WHAT THE EXERCISE ASKS » From the first line of the data below, copy each line up to the one containing "unfold encodeBlockNumber. rewrite", and include that line too.
=== Section Start ===
(** Storing a header and the number of its hash. *)
Lemma WriteHeader_spec db x : no_old db -> header_ok x -> u64_ok (Number x) ->
  exists db', WriteHeader x db = Done db' /\ no_old db' /\
    (forall k n, is_hash k -> u64_ok n -> GetHeader db' k n = if decide (k = Hash_ x /\ n = Number x) then Some x else GetHeader db k n) /\
    (forall k, is_hash k -> GetBlockNumber db' k = if decide (k = Hash_ x) then Some (Number x) else GetBlockNumber db k) /\
    (forall k n, is_hash k -> GetTd db' k n = GetTd db k n) /\
    (forall m, GetCanonicalHash db' m = GetCanonicalHash db m).
Proof.
  intros Ho Hx Hn. destruct (header_encoding x Hx) as (HE & HD & Hne). unfold WriteHeader. rewrite HE. simpl_outcome. cbv zeta.
  rewrite (Big.Uint64_small (Number x)) by done. pose proof (is_hash_array _ (Hash_array x)) as Hh.
  assert (no_old (<[headerKey (Hash_ x) (Number x) := Spec.enc (header_value x)]>
                    (<[hashKey (Hash_ x) := encodeBlockNumber (Number x)]> db))) as Ho'
    by (apply no_old_insert; [by apply no_old_insert|done]).
  eexists. split; [done|]. split; [done|]. split_and!.
  - intros k n Hk Hn'. rewrite !GetHeader_new by done. rewrite db_get_insert. case_decide as E.
    + apply headerKey_inj in E as [<- <-]; [|done..]. rewrite decide_True by done.
      rewrite (proj2 (Z.eqb_neq _ _) Hne), HD. simpl. apply header_of_value.
    + rewrite db_get_insert, (decide_False (P := hashKey _ = _)) by key_ne. rewrite decide_False; [done|]. by intros [-> ->].
  - intros k Hk. unfold GetBlockNumber. rewrite !db_get_insert.
    rewrite !(decide_False (P := headerKey _ _ = _)) by key_ne. rewrite (decide_False (P := hashKey _ = oldHeaderKey _)) by key_ne.
    destruct (decide (hashKey (Hash_ x) = hashKey k)) as [E|E].
    + apply hashKey_inj in E as <-. rewrite decide_True by done. rewrite zlen_number. simpl.
      unfold encodeBlockNumber. rewrite Big.SetBytes_be_fixed. change (256 ^ Z.of_nat 8) with (2 ^ 64). by rewrite Z.mod_small.
    + rewrite decide_False; [done|]. by intros ->.
  - intros k n Hk. rewrite !GetTd_new by done. read_other.
  - intros m. rewrite !GetCanonicalHash_new by done. read_other.
Qed.

(** Changes of the canonical numbering. *)
Lemma canonical_frame db db' : no_old db -> no_old db' ->
  (forall k, zlen k <> 10 -> db_get db' k = db_get db k) ->
  (forall k n, is_hash k -> GetHeader db' k n = GetHeader db k n) /\
  (forall k n, is_hash k -> GetTd db' k n = GetTd db k n) /\
  (forall k, is_hash k -> GetBlockNumber db' k = GetBlockNumber db k).
Proof.
  intros Ho Ho' Hg. split_and!.
  - intros k n Hk. rewrite !GetHeader_new by done. rewrite Hg; [done|].
    by rewrite (shape_zlen _ _ (shape_headerKey k Hk n)).
  - intros k n Hk. rewrite !GetTd_new by done. rewrite Hg; [done|].
    by rewrite (shape_zlen _ _ (shape_tdKey k Hk n)).
  - intros k Hk. unfold GetBlockNumber. 
    by rewrite !Hg by (by rewrite ?(shape_zlen _ _ (shape_hashKey k Hk)), ?(shape_zlen _ _ (shape_oldHeaderKey k Hk))).
Qed.

Lemma WriteCanonicalHash_spec db k n : no_old db -> Common.is_array 32 k -> u64_ok n ->
  let db' := WriteCanonicalHash k n db in
  no_old db' /\ (forall m, u64_ok m -> GetCanonicalHash db' m = if decide (m = n) then k else GetCanonicalHash db m) /\
  (forall k' n', is_hash k' -> GetHeader db' k' n' = GetHeader db k' n') /\
  (forall k' n', is_hash k' -> GetTd db' k' n' = GetTd db k' n') /\
  (forall k', is_hash k' -> GetBlockNumber db' k' = GetBlockNumber db k').
Proof.
  intros Ho Hk Hn. cbv zeta. assert (no_old (WriteCanonicalHash k n db)) as Ho' by (by apply no_old_insert).
  split; [done|]. split.
  - intros m Hm. rewrite !GetCanonicalHash_new by done. unfold WriteCanonicalHash. rewrite db_get_insert. case_decide as E.
    + apply numKey_inj in E as <-; [|done..]. rewrite decide_True by done. by apply hash_of_array.
    + rewrite decide_False; [done|]. by intros ->.
  - apply canonical_frame; [done..|]. intros k' Hk'. unfold WriteCanonicalHash. rewrite db_get_insert, decide_False; [done|].
    by intros <-.
Qed.
(* ===== verification/ChainTables.v ===== *)
(** Bodies of blocks and the tables next to the chain: bodies are read back, and every write
    of the tables succeeds on a chain whose entries are byte strings and leaves the chain as it
    is. *)
From S2P Require Import Prelude GoBig CommonMath CommonTypes Rlp RlpDecode RlpDecodeOk RlpDecodeTheorems VmTypes.
From S2P Require Import StateTransition TxTypes BlockTypes ChainDbOk ChainDb.
Import Types.

(** Reading back the bodies and the receipts of blocks, and what writes next to the chain
    leave alone. *)

(** ** Transactions *)

Record tx_ok (d : Tx.txdata) : Prop := {
  tx_nonce : 0 <= Tx.AccountNonce d < 2 ^ 64;
  tx_price : 0 <= Tx.Price d;
  tx_gas : 0 <= Tx.GasLimit d;
  tx_to : from_option (Common.is_array 20) True (Tx.Recipient d);
  tx_amount : 0 <= Tx.Amount d;
  tx_payload : is_bytes (Tx.Payload d);
  tx_v : 0 <= Tx.V d;
  tx_r : 0 <= Tx.R d;
  tx_s : 0 <= Tx.S d;
}.

Lemma tx_typed d : tx_ok d -> typed Tx.txdata_type (Tx.txdata_value d).
Proof.
  intros []. eexists. split; [done|]. cbn -[Z.pow is_bytes]. split_and!; try (by eexists); try done.
  unfold Tx.to_value. destruct (Tx.Recipient d) as [a|]; [right|by left]. destruct tx_to0 as [Hl Hb].
  exists a. split_and!; [done..|]. unfold zlen in Hl. cbn. lia.
Qed.
Lemma tx_encodable d : tx_ok d -> Spec.encodable (Tx.txdata_value d).
Proof.
  intros []. constructor. repeat apply Forall_cons_2; try apply Forall_nil_2; constructor; try done.
  destruct (Tx.Recipient d) as [a|]; [by destruct tx_to0|]. apply Forall_nil_2.
Qed.
Lemma tx_of_value d : tx_ok d -> Tx.of_value (Tx.txdata_value d) = Some d.
Proof.
  intros [_ _ _ Hto _ _ _ _ _]. destruct d as [n p g [to|] a b v r s]; [|done]. unfold Tx.of_value, Tx.txdata_value. cbn in *.
  destruct to; [|done]. by destruct Hto.
Qed.
Lemma tx_back fuel : reads_back fuel Tx.txdata_type.
Proof.
  apply reads_back_struct. repeat apply Forall_cons_2; try apply Forall_nil_2; try (apply reads_back_opt; lia);
    apply reads_back_strict; try done. by right; right; right.
Qed.

(** ** Bodies *)

Definition bare_tx (tx : Transaction) : Transaction := Tx.fresh (Tx.data tx).
(** A block as it is read back: transactions without cached values. *)
Definition bare (b : Block) : Block :=
  {| header := header b; uncles := uncles b; transactions := map bare_tx (transactions b) |}.

Lemma bare_bare b : bare (bare b) = bare b.
Proof. unfold bare. cbn. f_equal. rewrite map_map. by apply map_ext. Qed.

Definition body_ok (b : Body) : Prop :=
  Forall (fun tx => tx_ok (Tx.data tx)) (body_Transactions b) /\ Forall header_ok (body_Uncles b) /\
  zlen (Spec.enc (body_value b)) < 2 ^ 62.

Lemma body_typed b : body_ok b -> typed body_type (body_value b).
Proof.
  intros (Ht & Hu & _). eexists. split; [done|]. split; [|split; [|done]].
  - eexists. split; [done|]. apply Forall_map. eapply Forall_impl; [exact Ht|]. intros tx. apply tx_typed.
  - eexists. split; [done|]. apply Forall_map. eapply Forall_impl; [exact Hu|]. by intros h [? _].
Qed.
Lemma body_encodable b : body_ok b -> Spec.encodable (body_value b).
Proof.
  intros (Ht & Hu & _). constructor. repeat apply Forall_cons_2; [..|apply Forall_nil_2]; constructor; apply Forall_map.
  - eapply Forall_impl; [exact Ht|]. intros tx. apply tx_encodable.
  - eapply Forall_impl; [exact Hu|]. intros h [? _]. by apply (typed_encodable header_type header_strict).
Qed.
Lemma body_back fuel : (0 < fuel)%nat -> reads_back fuel body_type.
Proof.
  intros Hf. apply reads_back_struct. repeat apply Forall_cons_2; [| |apply Forall_nil_2]; apply reads_back_slice.
  - apply tx_back.
  - apply ends_struct.
  - intros v. apply enc_nonempty. right. by eexists.
  - by apply reads_back_strict.
  - by apply ends_strict.
  - intros v. apply enc_nonempty. by left.
Qed.

Lemma mapM_map_id {A B} (f : A -> B) (g : B -> option A) l : Forall (fun x => g (f x) = Some x) l -> mapM g (map f l) = Some l.
Proof. intros H. apply mapM_Some_2. induction H; by constructor. Qed.

Lemma body_of_value b : body_ok b ->
  body_of (body_value b) = Some {| body_Transactions := map bare_tx (body_Transactions b); body_Uncles := body_Uncles b |}.
Proof.
  intros (Ht & _ & _). unfold body_of, body_value.
  replace (mapM Tx.of_value _) with (Some (map Tx.data (body_Transactions b))).
  2: { symmetry. rewrite <- (map_map Tx.data Tx.txdata_value). apply mapM_map_id. apply Forall_map.
       eapply Forall_impl; [exact Ht|]. intros tx. apply tx_of_value. }
  cbn. rewrite mapM_map_id by (apply Forall_forall; intros h _; apply header_of_value). cbn. by rewrite map_map.
Qed.

Lemma body_encoding b : body_ok b ->
  Enc.EncodeToBytes (body_value b) = Done (Spec.enc (body_value b)) /\ zlen (Spec.enc (body_value b)) <> 0 /\
  is_bytes (Spec.enc (body_value b)) /\
  rlp_Decode body_type (Spec.enc (body_value b)) ≫= body_of =
    Some {| body_Transactions := map bare_tx (body_Transactions b); body_Uncles := body_Uncles b |}.
Proof.
  intros Hb. pose proof (body_encodable b Hb) as He. pose proof (body_typed b Hb) as Ht. pose proof Hb as (_ & _ & Hl).
  assert (Spec.enc (body_value b) <> []) as Hne by (apply (enc_nonempty body_type); [right; by eexists|done]).
  assert (is_bytes (Spec.enc (body_value b))) as Hby by (apply is_bytes_enc; [done|lia]).
  split_and!; [apply EncodeToBytes_spec; [done|lia]|by intros ?%zlen_0|done|].
  unfold rlp_Decode. destruct (DecodeBytes_back body_type (body_value b)) as [_ [s ->]]; try done; [apply body_back; lia|].
  cbn. by apply body_of_value.
Qed.

(** Writes next to the chain: transactions, receipts, blooms, preimages and states.  They
    leave the headers, bodies, difficulties and canonical hashes as they are, and the numbers
    of the blocks of the chain. *)

(** ** Writing a body *)

Lemma bodyKey_inj h h' n n' : 0 <= n < 2 ^ 64 -> 0 <= n' < 2 ^ 64 -> bodyKey h n = bodyKey h' n' -> h = h' /\ n = n'.
Proof. intros ?? E. by apply app_inv_head, number_suffix_inj in E as [-> ->]. Qed.

Lemma first_byte n x l l' : 0 <= n < 2 ^ 56 -> encodeBlockNumber n ++ l = x :: l' -> x = 0.
Proof.
  intros Hn E. unfold encodeBlockNumber in E. assert (exists y, Big.be_fixed 8 n = 0 :: y) as [y Hy].
  { cbn [Big.be_fixed]. rewrite !Z.div_div by lia. cbn [app]. eexists. f_equal.
    rewrite Z.div_small; [done|]. change (256 * _) with (2 ^ 56). lia. }
  rewrite Hy in E. by injection E.
Qed.

Lemma zlen_oldNumKey n : zlen (oldNumKey n) <= 18.
Proof.
  unfold oldNumKey. rewrite zlen_app. change (zlen oldBlockNumPrefix) with 10.
  assert (zlen (Big.Bytes (i64 n)) <= 8); [|lia]. apply Big.zlen_Bytes_le; [lia|]. change (256 ^ 8) with (2 ^ 64).
  unfold i64. pose proof (Z.mod_pos_bound n (2 ^ 64)). case_match; lia.
Qed.

Section bodies.
Context {CR : Crypto}.
Implicit Types (db : Db).

Lemma no_old_body db k n v : no_old db -> is_hash k -> 0 <= n < 2 ^ 56 -> no_old (<[bodyKey k n := v]> db).
Proof.
  intros [H1 H2] Hk Hn. split.
  - intros m. rewrite db_get_insert, decide_False; [done|]. intros E. pose proof (zlen_oldNumKey m) as Hl.
    rewrite <- E, (shape_zlen _ _ (shape_bodyKey k Hk n)) in Hl. cbn in Hl. lia.
  - intros h Hh. rewrite !db_get_insert, !decide_False; [by apply H2|..].
    + intros E. apply (app_inv_head [98] (encodeBlockNumber n ++ k) ([108; 111; 99; 107; 45] ++ h ++ oldTdSuffix)) in E.
      by apply first_byte in E.
    + key_ne.
Qed.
=== Section End ===
TASK OUTPUT »
(** Storing a header and the number of its hash. *)
Lemma WriteHeader_spec db x : no_old db -> header_ok x -> u64_ok (Number x) ->
  exists db', WriteHeader x db = Done db' /\ no_old db' /\
    (forall k n, is_hash k -> u64_ok n -> GetHeader db' k n = if decide (k = Hash_ x /\ n = Number x) then Some x else GetHeader db k n) /\
    (forall k, is_hash k -> GetBlockNumber db' k = if decide (k = Hash_ x) then Some (Number x) else GetBlockNumber db k) /\
    (forall k n, is_hash k -> GetTd db' k n = GetTd db k n) /\
    (forall m, GetCanonicalHash db' m = GetCanonicalHash db m).
Proof.
  intros Ho Hx Hn. destruct (header_encoding x Hx) as (HE & HD & Hne). unfold WriteHeader. rewrite HE. simpl_outcome. cbv zeta.
  rewrite (Big.Uint64_small (Number x)) by done. pose proof (is_hash_array _ (Hash_array x)) as Hh.
  assert (no_old (<[headerKey (Hash_ x) (Number x) := Spec.enc (header_value x)]>
                    (<[hashKey (Hash_ x) := encodeBlockNumber (Number x)]> db))) as Ho'
    by (apply no_old_insert; [by apply no_old_insert|done]).
  eexists. split; [done|]. split; [done|]. split_and!.
  - intros k n Hk Hn'. rewrite !GetHeader_new by done. rewrite db_get_insert. case_decide as E.
    + apply headerKey_inj in E as [<- <-]; [|done..]. rewrite decide_True by done.
      rewrite (proj2 (Z.eqb_neq _ _) Hne), HD. simpl. apply header_of_value.
    + rewrite db_get_insert, (decide_False (P := hashKey _ = _)) by key_ne. rewrite decide_False; [done|]. by intros [-> ->].
  - intros k Hk. unfold GetBlockNumber. rewrite !db_get_insert.
    rewrite !(decide_False (P := headerKey _ _ = _)) by key_ne. rewrite (decide_False (P := hashKey _ = oldHeaderKey _)) by key_ne.
    destruct (decide (hashKey (Hash_ x) = hashKey k)) as [E|E].
    + apply hashKey_inj in E as <-. rewrite decide_True by done. rewrite zlen_number. simpl.
      unfold encodeBlockNumber. rewrite Big.SetBytes_be_fixed. change (256 ^ Z.of_nat 8) with (2 ^ 64). by rewrite Z.mod_small.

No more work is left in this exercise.